Object: Although measurement of albuminuria which reflects glomerular damage is usually recommended, non-albumin proteinuria (NAP), which reflects both tubular and glomerular damage, is often neglected. In this study, we investigated the clinical significance of NAP in type 2 diabetes mellitus (T2DM) patients.
Methods: We enrolled a total of 764 T2DM patients who measured both urine albumin to creatinine ratio (uACR) and protein to creatinine ratio (uPCR). We defined albuminuria as uACR ≥ 30 mg/g and isolated NAP (i-NAP) as uPCR ≥ 150 mg/g and uACR <30mg/g, respectively. The associations between albuminuria, NAP and several indices of glucose metabolism were investigated.
Results: We classified the subjects into i-NAP (110 (14.4%)), albuminuria (205 (26.8%)) and non-proteinuria (449 (58.8%)) groups. The glucose parameters were similar between i-NAP and albuminuria groups. The i-NAP group showed lower body mass index (BMI) and lower homeostatic model assessment-insulin resistance (HOMA-IR) values. Albuminuria group had the highest values of HOMA-IR. The i-NAP group was independently associated with females (OR 1.62 (95% CI, 1.08-2.44)), BMI (OR 0.92 (95% CI, 0.87-0.98)), systolic blood pressure (OR 0.98 (95% CI, 0.96-0.99)) and low HOMA-beta (OR 1.68 (95% CI, 1.11-2.53)). The 'low' HOMA-beta value was defined based on the median value of the data.
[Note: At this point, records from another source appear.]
(** ** Text helpers of the readers *)

(** The decimal text of an integer, as [str] prints it: a minus sign for
    a negative number, then the digits with no leading zero. *)
Definition decimal (z : Z) : list ascii :=
  list_ascii_of_string (DecimalString.NilEmpty.string_of_int (Z.to_int z)).

(** The characters of a sequence of decimal digits. *)
Definition uint_chars (d : Decimal.uint) : list ascii :=
  list_ascii_of_string (DecimalString.NilEmpty.string_of_uint d).

(** [text.split(sep)] for a one-character separator: the pieces between
    the separators, at least one. *)
Fixpoint split_on (sep : ascii) (l : list ascii) : list (list ascii) :=
  match l with
  | [] => [[]]
  | c :: rest =>
      if Ascii.eqb c sep then [] :: split_on sep rest
      else
        match split_on sep rest with
        | piece :: pieces => (c :: piece) :: pieces
        | [] => [[c]]
        end
  end.

Fixpoint starts_with (prefix l : list ascii) : bool :=
  match prefix, l with
  | [], _ => true
  | _ :: _, [] => false
  | p :: prefix, c :: l => Ascii.eqb p c && starts_with prefix l
  end.

(** [needle in text]. *)
Fixpoint contains (needle l : list ascii) : bool :=
  starts_with needle l ||
  match l with
  | [] => false
  | _ :: rest => contains needle rest
  end.

(** [text.split()]: the maximal runs of characters that are not
    whitespace; [current] is the run being read, last character first. *)
Fixpoint words_from (current l : list ascii) : list (list ascii) :=
  match l with
  | [] =>
      match current with
      | [] => []
      | _ :: _ => [rev current]
      end
  | c :: rest =>
      if is_space c then
        match current with
        | [] => words_from [] rest
        | _ :: _ => rev current :: words_from [] rest
        end
      else words_from (c :: current) rest
  end.

Definition words (l : list ascii) : list (list ascii) := words_from [] l.

(** The text whose lines are [lines]: a newline between one and the
    next. *)
Fixpoint join_lines (lines : list (list ascii)) : list ascii :=
  match lines with
  | [] => []
  | [line] => line
  | line :: lines => line ++ "010"%char :: join_lines lines
  end.

(** ** The out-of-band reader *)

(** How the call of [ipmitool dcmi power reading] ends: the command
    exits, or [subprocess.run] raises [TimeoutExpired] after five
    seconds, or it raises another exception (the command cannot be
    started). *)
Inductive ipmitool : Type :=
| Exited (returncode : Z) (stdout stderr : string)
| TimedOut
| NotStarted.

Definition power_marker : list ascii :=
  list_ascii_of_string "Instantaneous power reading".

Section Out_of_band.

Context {F : Type}.

(** [float(text)] for a [str]; [None] stands for [ValueError].  It is the
    interpreter's, and is taken as given. *)
Variable py_float : list ascii -> option F.

(** The [for line in result.stdout.split('\n')] loop.  The first line
    that holds the marker and a colon decides: the first word after the
    first colon is converted, and a missing word ([IndexError]) or a word
    that is no number ([ValueError]) is caught and gives [None].  [None]
    is also the result when the loop runs out of lines. *)
Fixpoint scan_lines (lines : list (list ascii)) : option F :=
  match lines with
  | [] => None
  | line :: lines =>
      if contains power_marker line then
        match split_on ":" line with
        | _ :: part :: _ =>
            match words (strip part) with
            | power_str :: _ => py_float power_str
            | [] => None
            end
        | _ => scan_lines lines
        end
      else scan_lines lines
  end.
Conclusion: Compared with the albuminuria group, the isolated NAP group showed lower insulin resistance with similar glucose parameters. We postulated that the characteristics of the i-NAP group might be related to the low HOMA-beta value. We suggest that i-NAP might be associated with a decreased beta cell function in T2DM patients.